2.3穿刺点及手术肢体的观察 术后24h内的护理是至关重要的,应认真护理:①术后平卧,患肢伸直制动24h,避免术肢髋关节屈曲,防止过度活动造成大出血。②术肢绷带应固定好,松紧适中,勿脱落。③)用砂袋压迫穿刺点6h,观察敷料有无渗血,局部有无瘀血、肿胀。④足背动脉搏动良好, 皮肤温度适中,肢端血运正常。⑤观察有无下肢动脉痉挛或栓塞的发生。⑥尿管勿从穿刺部位跨过,以防漏尿而引起穿刺口感染。[2]在这31例病人中无上述不良反应。
2.4药物不良反应的观察及护理。神经外科介入应用的血管扩张剂多数选择尼莫地平(尼莫同)[3],防止血管痉挛,在使用过程中,应做好如下观察和护理:①控制滴速,术后使用尼莫地平要求维持24h,滴速要均匀缓慢,可采用输液泵控制滴速。②药物应保存在阴凉处,并予遮光设备。③胃肠道反应:恶心、胃肠道不适。④神经系统反应:头晕、头痛。⑤心血管系统反应:低血压病人[收缩压< 100mmHg(1mmHg=0・1333kPa)]应慎用。
2.5促进造影剂排泄。加快输液,有利于造影剂排泄,观察尿量变化,若突然减少, 应警惕有无急性肾功能不全的可能。因短时间内大量注入造影剂,可导致肾脏负担过重。

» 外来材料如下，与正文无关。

(** [ApplyResult.get()] once every chunk is back:
    [if self._success: return self._value / else: raise self._value]. *)
Definition MapResult_get (self : MapResult) : outcome (list B) :=
  match _success self, _value self with
  | true, VList l => Returned l
  | _, VExc e => Raised e
  | false, VList _ => Raised (TypeError "exceptions must derive from BaseException")
  end.

(** The order in which [n] chunks complete: by increasing latency. *)
Definition completion_order (w : world) (n : nat) : list nat :=
  merge_sort (earlier w) (seq 0 n).

(** [Pool.map(f, iterable)]: split into chunks, let the workers run them,
    store each chunk as it arrives, then [get()]. *)
Definition map (self : t) (f : A → outcome B) (iterable : list A) : M world (list B) :=
  λ w,
    let chunksize := map_chunksize (length iterable) (_processes self) in
    let task_batches := get_tasks (length iterable) chunksize iterable in
    let result := MapResult_init chunksize (length iterable) in
    let result :=
      foldl (λ r i, MapResult_set i (mapstar f (default [] (task_batches !! i))) r)
            result (completion_order w (length task_batches)) in
    (w, MapResult_get result).

(** The state of a [MapResult] in which nothing has failed and the
    results of the chunks in [done] are at the places of their tasks,
    [g] giving the result of a task and [c] being the chunk size. *)
Definition stored (g : A → B) (tasks : list A) (c : nat) (done : list nat)
    (r : MapResult) : Prop :=
  _success r = true ∧ _chunksize r = c ∧
  ∃ v, _value r = VList v ∧ length v = length tasks ∧
    ∀ i j t, i ∈ done → i * c ≤ j < i * c + c → tasks !! j = Some t →
             v !! j = Some (g t).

2.6做好基础护理。对于意识障碍或瘫痪的病人,要勤翻身拍背,做好口腔和皮肤护理。
3 小结
脑血管病介入治疗,它可使某些脑血管疾病免去开颅手术而获得治愈,因而患者容易接受。但也可发生一定的并发症,因此患者的术前、术中、术后的护理工作十分重要,要求护理人员有高度的责任心,使患者能够轻松安全地接受治疗,顺利康复。
参考文献
[1]朱晓东,张宝仁.心脏外科学[M].北京:人民卫生出版社,2007.855.